Agora, a ButcherBox utiliza sua icônica promoção de bacon vitalício – bem como variações semelhantes como carne moída vitalícia, asinhas de frango por um ano, salmão por três meses – para atrair novos clientes e manter aqueles que já são clientes ou estão inativos. “Estamos lidando com um cliente cada vez mais volúvel e cada vez mais difícil de conquistar,” disse Salguero.
O crescimento de assinantes tem se estabilizado, mas os já existentes estão gastando mais em cada caixa que pedem – mais de US$ 200 (R$ 980) em média. Os pedidos vêm aumentando, à medida que a ButcherBox oferece mais opções além das suas 115 ofertas. Os nuggets de frango, lançados em abril de 2022, são a adição mais bem-sucedida, com os clientes comprando mais de 12 milhões de nuggets. A recente expansão da ButcherBox, para sua linha própria de comida para animais de estimação, tem sido outra maneira de aumentar os pedidos dos clientes sem alterar o custo de cada caixa.
O maior desafio pela frente, segundo Salguero, é como compensar os funcionários que desejam vender ações, por causa da mais recente avaliação da ButcherBox, sem comprometer o controle do executivo sobre o negócio que criou. É por isso que a ButcherBox ofereceu três ofertas para comprar ou vender ações.

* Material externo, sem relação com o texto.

(** A connection outside the set stays outside, and gets nothing, as long as
    it is not opened. *)
Lemma run_without_open c evs : forall b,
  ~ In c (wsConnections b) ->
  Forall (fun ev => ev <> OnOpen c) evs ->
  offered c (run evs b) = offered c b /\ ~ In c (wsConnections (run evs b)).
Proof.
  induction evs as [|ev evs IH]; intros b Hout Hev; [split; [reflexivity|exact Hout]|].
  inversion Hev as [|? ? Hhead Htail]; subst. cbn [run].
  assert (Hstep : offered c (step ev b) = offered c b /\
                  ~ In c (wsConnections (step ev b))).
  { destruct ev as [c'|c' reason|r throws].
    - split; [reflexivity|]. cbn [step wsConnections]. intro H.
      apply set_insert_only in H as [->|H]; [now apply Hhead | contradiction].
    - split; [reflexivity|]. cbn [step wsConnections]. intro H.
      apply set_erase_only in H. contradiction.
    - rewrite step_wsConnections_receive. split; [|exact Hout].
      unfold offered. rewrite step_sends_receive, List.filter_app, List.map_app.
      destruct (frame_of r) as [text|];
        [rewrite offered_broadcast_absent by exact Hout|];
        apply List.app_nil_r. }
  destruct Hstep as [Hoff Hout'].
  destruct (IH (step ev b) Hout' Htail) as [H1 H2].
  split; [now rewrite H1 | exact H2].
Qed.

(** A connection in the set that is neither closed nor failing gets the
    frames in the order received. *)
Lemma run_spared c evs : forall b,
  ascending (wsConnections b) ->
  In c (wsConnections b) ->
  Forall (spares c) evs ->
  inbox c (run evs b) = inbox c b ++ frames evs /\
  In c (wsConnections (run evs b)).
Proof.
  induction evs as [|ev evs IH]; intros b Hasc Hin Hev.
  - cbn. now rewrite List.app_nil_r.
  - inversion Hev as [|? ? Hhead Htail]; subst. cbn [run].
    pose proof (step_ascending ev b Hasc) as Hasc'.
    destruct ev as [c'|c' reason|r throws]; cbn [spares] in Hhead.
    + destruct (IH (step (OnOpen c') b) Hasc') as [H1 H2];
        [cbn [step wsConnections]; now apply set_insert_keeps | exact Htail|].
      split; [exact H1 | exact H2].
    + destruct (IH (step (OnClose c' reason) b) Hasc') as [H1 H2];
        [cbn [step wsConnections]; apply set_erase_keeps; congruence
        | exact Htail|].
      split; [exact H1 | exact H2].
    + destruct (IH (step (Receive r throws) b) Hasc') as [H1 H2];
        [now rewrite step_wsConnections_receive | exact Htail|].
      split; [|exact H2]. rewrite H1. cbn [frames]. unfold inbox.
      rewrite step_sends_receive, inbox_of_app.
      destruct (frame_of r) as [text|].
      * rewrite inbox_broadcast by (apply ascending_NoDup, Hasc).
        destruct (in_dec N.eq_dec c (wsConnections b)); [|contradiction].
        rewrite Hhead, <- List.app_assoc. reflexivity.
      * cbn [inbox_of filter map]. now rewrite List.app_nil_r.
Qed.

Lemma take_length n : forall s, String.length (take n s) <= n.
Proof.
  induction n as [|n IH]; intros [|c s]; cbn [take String.length]; try lia.
  specialize (IH s). lia.
Qed.

Lemma c_str_length s : String.length (c_str s) <= String.length s.
Proof.
  induction s as [|c s IH]; cbn [c_str String.length]; [lia|].
  destruct (Ascii.eqb c ch_nul); cbn [String.length]; lia.
Qed.

Lemma c_str_twice s : c_str (c_str s) = c_str s.
Proof.
  induction s as [|c s IH]; [reflexivity|]. cbn [c_str].
  destruct (Ascii.eqb c ch_nul) eqn:E; [reflexivity|].
  cbn [c_str]. now rewrite E, IH.
Qed.

Lemma frame_of_bounds r text :
  frame_of r = Some text ->
  String.length text <= BUFFER_SIZE - 1 /\ no_nul text.
Proof.
  unfold frame_of, recv. destruct r as [|d]; cbn [fst snd].
  - discriminate.
  - destruct (0 <? _)%Z; [|discriminate]. intros [= <-]. split.
    + etransitivity; [apply c_str_length | apply take_length].
    + apply c_str_twice.
Qed.

Lemma run_sends_invariant (P : send_text_call -> Prop) :
  (forall r text c thrown, frame_of r = Some text ->
                           P (mk_send c text thrown)) ->
  forall evs b, Forall P (b_sends b) -> Forall P (b_sends (run evs b)).
Proof.
  intros HP. induction evs as [|ev evs IH]; intros b Hb; [exact Hb|].
  cbn [run]. apply IH. destruct ev as [c|c reason|r throws]; try exact Hb.
  rewrite step_sends_receive. apply Forall_app. split; [exact Hb|].
  destruct (frame_of r) as [text|] eqn:E; [|constructor].
  apply Forall_forall. intros s Hs. apply in_map_iff in Hs as (c & <- & _).
  now apply (HP r).
Qed.

Lemma run_cerr_invariant evs : forall b,
  b_cerr b = flat_map send_failure_lines (b_sends b) ->
  b_cerr (run evs b) = flat_map send_failure_lines (b_sends (run evs b)).
Proof.
  induction evs as [|ev evs IH]; intros b Hb; [exact Hb|].
  cbn [run]. apply IH. destruct ev as [c|c reason|r throws]; try exact Hb.
  rewrite step_cerr_receive, step_sends_receive, List.flat_map_app, Hb.
  f_equal. now destruct (frame_of r).
Qed.

End BridgeRuns.

(** X16. The connection set of the bridge is a set, at every moment: in
    ascending order and without repetition. Opening a connection puts it in,
    opening it again changes nothing, closing it takes it out. *)
Theorem connection_set_is_a_set :
  forall (evs : list event) (c : N) (reason : string),
    let b := run evs bridge_init in
    ascending (wsConnections b) /\
    NoDup (wsConnections b) /\
    In c (wsConnections (step (OnOpen c) b)) /\
    wsConnections (step (OnOpen c) (step (OnOpen c) b)) =
      wsConnections (step (OnOpen c) b) /\
    ~ In c (wsConnections (step (OnClose c reason) b)).
Proof.
  intros evs c reason b.
  assert (Hasc : ascending (wsConnections b))
    by (apply run_ascending; constructor).
  split; [exact Hasc|]. split; [apply ascending_NoDup, Hasc|].
  split; [apply set_insert_In|]. split; [apply set_insert_twice|].
  apply set_erase_gone.
Qed.
(** * Shallow embedding of scripts/validate_system_requirements.py

    Python [int] is modelled as [Z], Python [float] as an exact rational
    [Q], [str] as [string].  The hardware probes are OS calls; what is
    modelled of them is how each builds its info record from the raw
    measurements (the [return CPUInfo(...)] etc. of each [get_*_info]). *)

From Stdlib Require Import ZArith QArith Qround String Ascii List Bool Lia.
Import ListNotations.
Open Scope string_scope.
Set Warnings "-register-all".

Module Validator.

(** ** Thresholds: class attributes of [SystemValidator] *)

Definition MIN_CPU_CORES : Z := 8.
Definition RECOMMENDED_CPU_CORES : Z := 12.
Definition MIN_RAM_GB : Z := 32.
Definition RECOMMENDED_RAM_GB : Z := 40.
Definition MIN_STORAGE_GB : Z := 50.
Definition MIN_VRAM_GB : Z := 16.
Definition RECOMMENDED_VRAM_GB : Z := 24.
Definition OPTIMAL_VRAM_GB : Z := 32.

(** Python's [float >= int] / [float < int]: exact comparison. *)
Definition fge (x : Q) (n : Z) : bool := Qle_bool (inject_Z n) x.
Definition flt (x : Q) (n : Z) : bool := negb (fge x n).

(** [round(x, 2)]: nearest multiple of 1/100, ties to even. *)
Definition round2 (x : Q) : Q :=
  let y := (x * 100)%Q in
  let n := Qfloor y in
  let f := (y - inject_Z n)%Q in
  let k := match Qcompare f (1 # 2) with
           | Lt => n
           | Gt => (n + 1)%Z
           | Eq => if Z.even n then n else (n + 1)%Z
           end in
  Qmake k 100.

(** ** Data classes *)

Record CPUInfo := mkCPUInfo {
  model : string;
  cores : Z;
  threads : Z;
  architecture : string;
  cpu_meets_minimum : bool;
  cpu_meets_recommended : bool
}.

Record MemoryInfo := mkMemoryInfo {
  mem_total_gb : Q;
  mem_available_gb : Q;
  mem_meets_minimum : bool;
  mem_meets_recommended : bool
}.

Record GPUInfo := mkGPUInfo {
  name : string;
  vram_gb : Q;
  cuda_version : string;
  driver_version : string;
  compute_capability : string;
  is_available : bool;
  recommended_quantization : string
}.

Record StorageInfo := mkStorageInfo {
  sto_total_gb : Q;
  sto_available_gb : Q;
  sto_meets_minimum : bool;
  filesystem : string
}.

Record SystemReport := mkSystemReport {
  cpu : CPUInfo;
  memory : MemoryInfo;
  gpu : option GPUInfo;
  storage : StorageInfo;
  overall_status : string;
  recommendations : list string;
  warnings : list string;
  timestamp : string
}.

(** ** Threshold evaluation inside the probes *)

(** [get_cpu_info], lines 137-144, from the measured core count. *)
Definition get_cpu_info (model_ : string) (cores_ threads_ : Z) (arch : string)
  : CPUInfo :=
  {| model := model_; cores := cores_; threads := threads_;
     architecture := arch;
     cpu_meets_minimum := (cores_ >=? MIN_CPU_CORES)%Z;
     cpu_meets_recommended := (cores_ >=? RECOMMENDED_CPU_CORES)%Z |}.

(** [get_cpu_info], exception branch. *)
Definition cpu_info_fallback (arch : string) : CPUInfo :=
  {| model := "Unknown"; cores := 0; threads := 0; architecture := arch;
     cpu_meets_minimum := false; cpu_meets_recommended := false |}.

(** [get_memory_info], lines 186-191: the fields are rounded, the flags
    compare the unrounded total. *)
Definition get_memory_info (total_gb available_gb : Q) : MemoryInfo :=
  {| mem_total_gb := round2 total_gb;
     mem_available_gb := round2 available_gb;
     mem_meets_minimum := fge total_gb MIN_RAM_GB;
     mem_meets_recommended := fge total_gb RECOMMENDED_RAM_GB |}.

(** [get_memory_info], exception branch (lines 193-200).  Python stores
    the int [0] in both sizes; the model's sizes are rationals, so this is
    the number 0: equal in value ([0 == 0.0]), but where Python's [str] and
    [json.dump] write [0], the model's float formatting writes a float. *)
Definition memory_info_fallback : MemoryInfo :=
  {| mem_total_gb := 0; mem_available_gb := 0;
     mem_meets_minimum := false; mem_meets_recommended := false |}.

(** The quantization choice of [get_gpu_info], lines 242-250. *)
Definition recommend_quantization (vram : Q) : string :=
  if fge vram OPTIMAL_VRAM_GB then "Q6_K or Q8_0 (full GPU offload)"
  else if fge vram RECOMMENDED_VRAM_GB then "Q5_K_M (full GPU offload)"
  else if fge vram MIN_VRAM_GB then "Q4_K_M (partial GPU offload)"
  else "Q4_K_M (CPU-heavy, limited GPU)".

(** [get_gpu_info] when [nvidia-smi] answered: VRAM in MiB as reported. *)
Definition get_gpu_info (name_ : string) (vram_mb : Q)
  (driver cuda cc : string) : GPUInfo :=
  let v := round2 (vram_mb / 1024) in
  {| name := name_; vram_gb := v; cuda_version := cuda;
     driver_version := driver; compute_capability := cc;
     is_available := true;
     recommended_quantization := recommend_quantization v |}.

(** [get_storage_info], lines 301-306. *)
Definition get_storage_info (total_gb available_gb : Q) (fs : string)
  : StorageInfo :=
  {| sto_total_gb := round2 total_gb;
     sto_available_gb := round2 available_gb;
     sto_meets_minimum := fge available_gb MIN_STORAGE_GB;
     filesystem := fs |}.

(** ** Messages of [validate]

    One constructor per [append] site of [validate] (lines 329-357); the
    arguments are the values interpolated into the f-string. *)
Inductive Msg :=
| W_cpu_cores (c : Z)
| R_cpu_upgrade
| R_cpu_cores (c : Z)
| W_ram (t : Q)
| R_ram_critical
| R_ram (t : Q)
| W_no_gpu
| R_add_gpu
| W_gpu_vram (v : Q)
| R_gpu_hybrid
| R_gpu_excellent (v : Q)
| W_storage (a : Q)
| R_storage_free.

(** The accumulated [warnings] and [recommendations] lists. *)
Record Acc := mkAcc { acc_warnings : list Msg; acc_recs : list Msg }.

Definition acc0 : Acc := mkAcc [] [].
Definition warn (m : Msg) (a : Acc) : Acc :=
  mkAcc (acc_warnings a ++ [m]) (acc_recs a).
Definition recommend (m : Msg) (a : Acc) : Acc :=
  mkAcc (acc_warnings a) (acc_recs a ++ [m]).
(** * Interaction logic of the landing page (src/src/App.tsx)

    A shallow embedding of the client-side logic of [App.tsx]: the
    reduced-motion hook, the scroll-spy hook [useActiveSection], the
    page-wide [MouseGlow], the [TiltCard] pointer handlers, the typewriter
    title [GradientTypeTitle] and the [ContactForm] state machine.

    Conventions of the embedding.
    - A JavaScript string is the list of its UTF-16 code units
      ([JSString]); [length] is the [.length] of the source.
    - A JavaScript number that the code computes with is an exact
      rational ([Q]); statements about numbers are up to [==].  The
      rounding of binary64 arithmetic and the values NaN and Infinity are
      outside the model.
    - React state is explicit: a hook's state is a record, a setter is a
      function on that record, an effect is a function run after the
      render that captured its dependencies. *)

From Stdlib Require Import String Ascii List Bool Arith NArith QArith Qminmax Lia Lqa.
From Stdlib Require Import Sorted Permutation.
Import ListNotations.

(* ================================================================== *)
(** * Part I: definitions *)
(* ================================================================== *)

(** ** JavaScript strings *)

Module JS.

(** A string is a sequence of UTF-16 code units. *)
Definition JSString := list N.

(** [js "abc"] is the JavaScript literal ["abc"], for literals whose
    characters are below U+0100. *)
Definition js (s : string) : JSString := map N_of_ascii (list_ascii_of_string s).

Definition str_eqb (a b : JSString) : bool :=
  if list_eq_dec N.eq_dec a b then true else false.

(** WhiteSpace and LineTerminator code units of ECMAScript: what
    [String.prototype.trim] strips and what [\s] matches. *)
Definition is_whitespace (c : N) : bool :=
  ((9 <=? c) && (c <=? 13) || (c =? 32) || (c =? 160) || (c =? 5760)
   || (8192 <=? c) && (c <=? 8202) || (c =? 8232) || (c =? 8233)
   || (c =? 8239) || (c =? 8287) || (c =? 12288) || (c =? 65279))%N.
(** The first page of two of the three sample jobs. *)
Lemma getJobs_ordered_pages_witness :
  let w := world_of three_jobs_store in
  let filters := mkFilters "" [] "" (Some 1) (Some 2) in
  fuse w = None
  ∧ ∃ all : list Job,
      StronglySorted by_order all
      ∧ all ≡ₚ filter (λ j, job_matches filters j = true)
                      (snd <$> map_to_list (rows (jobs (db w))))
      ∧ ∃ data totalPages hasMore,
          getJobs filters w
          = Ok (JobPage data (mkPagination 1 2 (Z.of_nat (length all)) totalPages hasMore)) w
          ∧ page_keys (JobPage data (mkPagination 1 2 (Z.of_nat (length all))
                                                  totalPages hasMore))
            = ["data"; "pagination"]
          ∧ data = js_slice all 0 2
          ∧ (1 ≤ 1 → 1 ≤ 2 → data = take 2 (drop 0 all))
          ∧ StronglySorted by_order data
          ∧ totalPages = ceil_div (Z.of_nat (length all)) 2
          ∧ (0 < 2 → (totalPages - 1) * 2 < Z.of_nat (length all) ≤ totalPages * 2)
          ∧ (hasMore = true ↔ 0 + 2 < Z.of_nat (length all)).
Proof.
  intros w filters. split; [reflexivity|].
  exact (getJobs_ordered_pages filters w eq_refl).
Defined.
(** The fill loop writes the values it keeps one after the other,
    starting after [end] and wrapping around, and touches nothing else. *)
Lemma fill_rest_spec n parent2 end_ (used : gset Z) child1 :
  (0 < n)%nat -> length child1 = n ->
  let res := GA.fill_rest n parent2 end_ used child1 in
  let kept := filter (fun x => x ∉ used) (rotated n parent2 end_) in
  length res.1 = n
  ∧ (∀ j, (j < length kept)%nat ->
       res.1 !!! ((end_ + 1 + j) `mod` n)%nat = kept !!! j)
  ∧ (∀ pos, (∀ j, (j < length kept)%nat -> pos ≠ ((end_ + 1 + j) `mod` n)%nat) ->
       res.1 !!! pos = child1 !!! pos).
Proof.
  intros Hn Hlen1. unfold GA.fill_rest.
  pose proof (foldl_seq_invariant
    (fun k (s : list Z * nat) =>
       let kept := filter (fun x => x ∉ used) (rotated_to n parent2 end_ k) in
       s.2 = ((end_ + 1 + length kept) `mod` n)%nat
       ∧ length s.1 = n
       ∧ (∀ j, (j < length kept)%nat ->
            s.1 !!! ((end_ + 1 + j) `mod` n)%nat = kept !!! j)
       ∧ (∀ pos, (∀ j, (j < length kept)%nat -> pos ≠ ((end_ + 1 + j) `mod` n)%nat) ->
            s.1 !!! pos = child1 !!! pos))
    (fun '(child, childIndex) i =>
       let parent2Index := ((end_ + 1 + i) `mod` n)%nat in
       if bool_decide (parent2 !!! parent2Index ∉ used) then
         (<[childIndex := parent2 !!! parent2Index]> child,
          ((childIndex + 1) `mod` n)%nat)
       else (child, childIndex))
    0 n (child1, ((end_ + 1) `mod` n)%nat)) as Hloop.
  cbn [Nat.add] in Hloop. destruct Hloop as (_ & Hlen & Hwritten & Hrest).
  - cbn [fst snd]. unfold rotated_to. simpl.
    rewrite Nat.add_0_r. split; [done|]. split; [done|].
    split; [intros; lia|reflexivity].
  - intros k [child ci] Hk (Hci & Hlen & Hwritten & Hrest). cbn [fst snd] in *.
    cbv zeta. rewrite rotated_to_S, filter_app.
    set (kept := filter (fun x => x ∉ used) (rotated_to n parent2 end_ k)) in *.
    set (v := parent2 !!! ((end_ + 1 + k) `mod` n)%nat).
    assert (Hw : (length kept <= k)%nat).
    { etrans; [apply length_filter|]. by rewrite length_rotated_to. }
    rewrite filter_cons, filter_nil.
    case_bool_decide as Hv; case_decide as Hv'; try (by destruct Hv; apply Hv');
      try (by destruct Hv'; apply Hv).
    + cbn [fst snd]. rewrite length_app. cbn [length].
      split; [|split; [by rewrite length_insert|split]].
      * rewrite Hci, Nat.Div0.add_mod_idemp_l. f_equal. lia.
      * intros j Hj. destruct (decide (j = length kept)) as [->|Hne].
        -- rewrite lookup_total_app_r by lia. rewrite Nat.sub_diag, <- Hci.
           rewrite list_lookup_total_insert_eq; [done|].
           rewrite Hlen, Hci. by apply Nat.mod_upper_bound; lia.
        -- rewrite lookup_total_app_l by lia.
           rewrite list_lookup_total_insert_ne; [apply Hwritten; lia|].
           rewrite Hci. intros Heq. apply Hne.
           apply (mod_add_inj n (end_ + 1)); [lia..|done].
      * intros pos Hpos. rewrite list_lookup_total_insert_ne.
        -- apply Hrest. intros j Hj. apply Hpos. lia.
        -- rewrite Hci. intros Heq. apply (Hpos (length kept)); [lia|done].
    + cbn [fst snd]. rewrite app_nil_r. done.
  - cbv zeta. unfold rotated. done.
Qed.

Section Crossover.

Variables (n start end_ : nat) (parent1 parent2 : list Z).
Hypothesis n_pos : (0 < n)%nat.
Hypothesis cut : (start <= end_ < n)%nat.
Hypothesis perm1 : is_permutation n parent1.
Hypothesis perm2 : is_permutation n parent2.

Lemma lookup_total_inj (l : list Z) i j :
  NoDup l -> (i < length l)%nat -> (j < length l)%nat -> l !!! i = l !!! j -> i = j.
Proof.
  intros Hnd Hi Hj Heq. apply (NoDup_lookup l i j (l !!! i)); [done|..].
  - by apply list_lookup_lookup_total_lt.
  - rewrite Heq. by apply list_lookup_lookup_total_lt.
Qed.

Lemma NoDup_rotated : NoDup (rotated n parent2 end_).
Proof.
  destruct (is_permutation_facts n parent2 perm2) as (Hl & Hnd & _).
  apply NoDup_fmap_2_strong; [|apply NoDup_seq].
  intros i j Hi Hj Heq. apply elem_of_seq in Hi, Hj.
  apply (mod_add_inj n (end_ + 1)); [lia..|].
  apply (lookup_total_inj parent2); [done|rewrite Hl; apply Nat.mod_upper_bound; lia..|done].
Qed.

Lemma rotated_perm : rotated n parent2 end_ ≡ₚ parent2.
Proof.
  destruct (is_permutation_facts n parent2 perm2) as (Hl & Hnd & _).
  apply submseteq_length_Permutation.
  - apply NoDup_submseteq; [apply NoDup_rotated|]. intros x Hx.
    apply list_elem_of_fmap in Hx as (i & -> & Hi).
    apply list_elem_of_lookup_total_2. rewrite Hl. apply Nat.mod_upper_bound. lia.
  - unfold rotated. rewrite length_rotated_to. lia.
Qed.

Lemma NoDup_segment : NoDup (segment parent1 start end_).
Proof.
  destruct (is_permutation_facts n parent1 perm1) as (Hl & Hnd & _).
  apply NoDup_fmap_2_strong; [|apply NoDup_seq].
  intros i j Hi Hj Heq. apply elem_of_seq in Hi, Hj.
  apply (lookup_total_inj parent1); [done|lia..|done].
Qed.

Lemma segment_in_parent1 x : x ∈ segment parent1 start end_ -> x ∈ parent1.
Proof.
  destruct (is_permutation_facts n parent1 perm1) as (Hl & _ & _).
  intros Hx. apply list_elem_of_fmap in Hx as (i & -> & Hi).
  apply elem_of_seq in Hi. apply list_elem_of_lookup_total_2. lia.
Qed.

Lemma length_segment : length (segment parent1 start end_) = (S end_ - start)%nat.
Proof. unfold segment. by rewrite length_fmap, length_seq. Qed.

Lemma length_unused :
  length (unused n parent1 parent2 start end_) = (n - (S end_ - start))%nat.
Proof.
  pose proof (filter_app_complement (fun x => x ∈ segment parent1 start end_)
                (rotated n parent2 end_)) as Hsplit.
  apply Permutation_length in Hsplit. rewrite length_app in Hsplit.
  unfold rotated at 3 in Hsplit. rewrite length_rotated_to in Hsplit.
  assert (Hseg : filter (fun x => x ∈ segment parent1 start end_)
                   (rotated n parent2 end_) ≡ₚ segment parent1 start end_).
  { apply NoDup_Permutation.
    - apply NoDup_filter, NoDup_rotated.
    - apply NoDup_segment.
    - intros x. rewrite list_elem_of_filter. split; [tauto|]. intros Hx.
      split; [done|]. rewrite rotated_perm. unfold is_permutation in *.
      rewrite perm2, <- perm1. by apply segment_in_parent1. }
  apply Permutation_length in Hseg. rewrite length_segment in Hseg.
  unfold unused. lia.
Qed.
(** * LuxeClean API (app-functions/index.js): pricing, validation and
      document lifecycle, embedded in Rocq.

    The development follows the source file top-down:
    - [Num]      JavaScript numbers (IEEE 754 binary64, from [SpecFloat]);
    - [Str]      the string primitives the handlers use ([trim], and the
                 string-to-number conversion behind [Number(...)]);
    - [Js]       JavaScript values, [typeof], truthiness, [Number(...)],
                 property access, object literals and spread;
    - [Pricing]  [PRICING] and [computeTurnoverPrice];
    - [Store]    the Firestore collections and the handler monad;
    - [Api]      the Express handlers;
    - [Spec]     the vocabulary in which the properties are stated;
    - [Http]     the content-type check in front of the handlers;
    - [Life]     the vocabulary of the properties of whole runs;
    then the properties of the specification, claim by claim, and the
    further properties of the handlers. *)

From Stdlib Require Import ZArith Bool List String Ascii Lia.
From Stdlib Require Import SpecFloat.
From stdpp Require Import gmap strings list fin_maps pretty.

Set Warnings "-register-all".

Local Open Scope string_scope.
Local Open Scope Z_scope.

(* ===================================================================== *)
(** ** JavaScript numbers *)
(* ===================================================================== *)

Module Num.

(** A JavaScript number is an IEEE 754 binary64 value. *)
Definition number : Type := spec_float.

Definition prec : Z := 53.
Definition emax : Z := 1024.

Definition NaN : number := S754_nan.
Definition pzero : number := S754_zero false.

(** The double nearest to an integer (round to nearest, ties to even). *)
Definition of_Z (z : Z) : number := binary_normalize prec emax z 0 false.

(** [x + y] and [x * y]. *)
Definition add (x y : number) : number := SFadd prec emax x y.
Definition mul (x y : number) : number := SFmul prec emax x y.

(** [x >= y]: false as soon as one side is NaN. *)
Definition ge (x y : number) : bool := SFleb y x.
Definition lt (x y : number) : bool := SFltb x y.

(** ToBoolean on numbers: NaN, +0 and -0 are falsy. *)
Definition truthy (x : number) : bool :=
  match x with
  | S754_zero _ | S754_nan => false
  | _ => true
  end.

(** The mathematical integer a number denotes, when it denotes one. *)
Definition intValue (x : number) : option Z :=
  match x with
  | S754_zero _ => Some 0
  | S754_finite s m e =>
      if 0 <=? e then Some (cond_Zopp s (Zpos m * 2 ^ e))
      else if Zpos m mod 2 ^ (- e) =? 0
           then Some (cond_Zopp s (Zpos m / 2 ^ (- e)))
           else None
  | _ => None
  end.

(** [Number.isInteger(x)]. *)
Definition isInteger (x : number) : bool :=
  match intValue x with Some _ => true | None => false end.

(** Array elements are printed before they are parsed again; printing
    loses the sign of zero and nothing else. *)
Definition through_string (x : number) : number :=
  match x with
  | S754_zero _ => pzero
  | _ => x
  end.

(** Sum of a list of numbers, left to right, as
    [values.reduce((a, b) => a + b, 0)] computes it. *)
Definition sum (l : list number) : number := fold_left add l pzero.

End Num.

No futuro, Salguero disse que pode criar um modelo de participação nos lucros, para que mais controle permaneça com ele, como acontece em muitos dos maiores negócios de alimentos dos Estados Unidos, que tendem a ser empresas de capital fechado e administrados por famílias. Exemplos incluem a fabricante de mozzallera Leprino Foods, a Trident Seafoods, e os principais produtores de carne, como Perdue, e gigantes do agronegócio, como a Cargill. “Estamos em uma posição muito única e não quero mudar isso”, disse Salguero. “Mas não estou dizendo que nunca venderia ou levantaria dinheiro. Tudo é possível.”